Cape Breton Medical Campus Student Launches Stem Cell Registry Drive at CBU

First-year medical student, Oliver Schnare, is part of the inaugural class of students at the new Cape Breton Medical Campus (CBMC), where he’s pursuing a career in family medicine along with 29 classmates. Raised in New Glasgow, Oliver brings a community spirit that is nurtured in rural Nova Scotia living, where people come together in times of challenge. He’s showing this sense of community within the Cape Breton University (CBU) campus, urging people to get involved in a life-saving mission.

Oliver has organized a stem cell registry drive at CBU, taking place on March 24 and 26. The event is a collaboration with Canadian Blood Services and will provide an opportunity for CBU students, staff and faculty to join the stem cell registry. The registry is an international repository of potential donors, where critically ill patients hope to find a stem cell match as a life saving intervention, including people with leukemia or multiple myeloma. Oliver explains that joining the registry involves a simple mouth swab.
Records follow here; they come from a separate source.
(** X6: the id of a callback is a function of the time alone.  Two
    callbacks that go through, the first over a file that is absent or
    readable and holds no other value than an object, get the same id
    exactly when they happen in the same millisecond; the record found
    under the id of the first one after the second is then the tokens of
    the second, the ones of the first being lost, and it is still the
    tokens of the first when the times differ. *)
Theorem callback_ids_by_time `{JsonLaws} `{Engine} `{OAuth2} (req1 req2 : Req)
    (w w2 : World) (t1 t2 : Tokens) :
  grants req1 w t1 → readable w → object_store w →
  grants req2 w2 t2 → tokensFile w2 = tokensFile (snd (Auth.get_callback req1 w)) →
  (Auth.user_at (clock w2) = Auth.user_at (clock w) ↔ clock w2 = clock w) ∧
  ∀ w3, tokensFile w3 = tokensFile (snd (Auth.get_callback req2 w2)) →
        ∃ stamp,
          loadTokens (Auth.user_at (clock w)) w3 =
          (Return
             (stored (with_createdAt (if decide (clock w2 = clock w) then t2 else t1) stamp)),
           w3).
Proof.
  intros Hg1 Hr Hobj Hg2 Hf2.
  split; [split; [apply user_at_inj | intros ->; reflexivity]|].
  intros w3 Hf3.
  destruct (run_get_callback_grants _ _ _ Hg1 Hobj)
    as (fields & fields1 & _ & Hown1 & _ & Hrun1).
  rewrite Hrun1 in Hf2. cbn [snd] in Hf2.
  assert (Hfile : tokensFile w2 = Content (JSON_stringify (JObj fields1))).
  { rewrite Hf2. destruct (tokensFile w) as [|why|data] eqn:Hf;
      [reflexivity|destruct (Hr why Hf)|reflexivity]. }
  assert (Hex : existing w2 = JObj fields1).
  { unfold existing. rewrite Hfile, parse_stringify. reflexivity. }
  assert (Hobj2 : object_store w2) by (exists fields1; exact Hex).
  destruct (run_get_callback_grants _ _ _ Hg2 Hobj2)
    as (fields' & fields2 & Hex' & Hown2 & Hother2 & Hrun2).
  rewrite Hex in Hex'. injection Hex' as <-.
  rewrite Hrun2 in Hf3. cbn [snd] in Hf3. rewrite Hfile in Hf3.
  cbn [tokensFile set_tokensFile] in Hf3.
  rewrite run_loadTokens.
  rewrite (found_after_write _ _ w (parse_stringify _) w3 Hf3). cbn [read].
  destruct (decide (clock w2 = clock w)) as [Heq|Hne].
  - rewrite <- Heq, Hown2. eexists. reflexivity.
  - rewrite (Hother2 (Auth.user_at (clock w)))
      by (intros Hu; apply Hne, user_at_inj, Hu).
    rewrite Hown1. eexists. reflexivity.
Qed.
“During the event on campus, we will be doing the actual swabs, guided by Canadian Blood Services,” Oliver says. “They lead Canada’s participation in the stem cell donor program as part of an international consortium.”

Oliver says he’s been connected to the work of Canadian Blood Services since high school, when a friend was diagnosed with leukemia.

“When someone you know is sick, you feel helpless, but there is a way to make a difference,” Oliver explains. “That motivated us to hold a blood donor clinic at our high school, to support people like our friend who are counting on blood donors to give them a fighting chance.”

Since then, Oliver has been donating blood several times a year. He hoped to continue this practice when he relocated to Sydney to attend CBMC. As he was searching for a local blood donor clinic, he learned that the closest location is over an hour away in Port Hawkesbury. He connected with Canadian Blood Services to learn about other options. That’s when he was advised of the pressing need to build the stem cell registry.

“It’s one of those situations where there’s strength in numbers,” Oliver explains. “Only one per cent of the people who volunteer for the stem cell registry will be identified as a match. That’s why numbers matter.”

Canadian Blood Services promotes the opportunity for university communities to host stem cell drives. Its current campaign, Give and Get Away, is a campus swab event taking place at post secondary schools across the country, offering a chance to win a trip for two to any Air Canada scheduled destination worldwide.

Canada’s national stem cell registry should be as diverse as our country.

Oliver’s research into stem cell donation made it clear that CBU offers an amazing opportunity to support the registry.

“Many people have difficulty finding a match due to a lack of diversity in stem cell registries around the world,” he says. “We need donors with all types of ancestral backgrounds, so we hope to represent the fabric of CBU’s wonderfully diverse community in the upcoming drive.”

Some patients have many potential donors because they have inherited commonly found genetic markers on their white blood cells. “These markers vary across different ethnic groups, for instance, those common in people of European descent may rarely be found in the Asian population, and vice versa,” Oliver explains. He adds that minority groups are least represented in the registry, often times due to lack of opportunity to participate in stem cell drives.

While not always the case, Oliver says patients are more likely to find a matching donor among those who share their ethnic ancestry, which makes a diverse donor base extremely important. “If you come from an ethnically diverse or mixed-race background, your donation could be the life saving match a patient has been waiting for,” Oliver says.

Everyone is encouraged to join the stem cell drive on March 24, 11:30am-2:00pm and March 26, 10:00am-2:00pm, near the CBU cafeteria. Oliver and other volunteers, supported by Canadian Blood Services, will be available to respond to questions from participants, collect swabs and explain the importance of this work.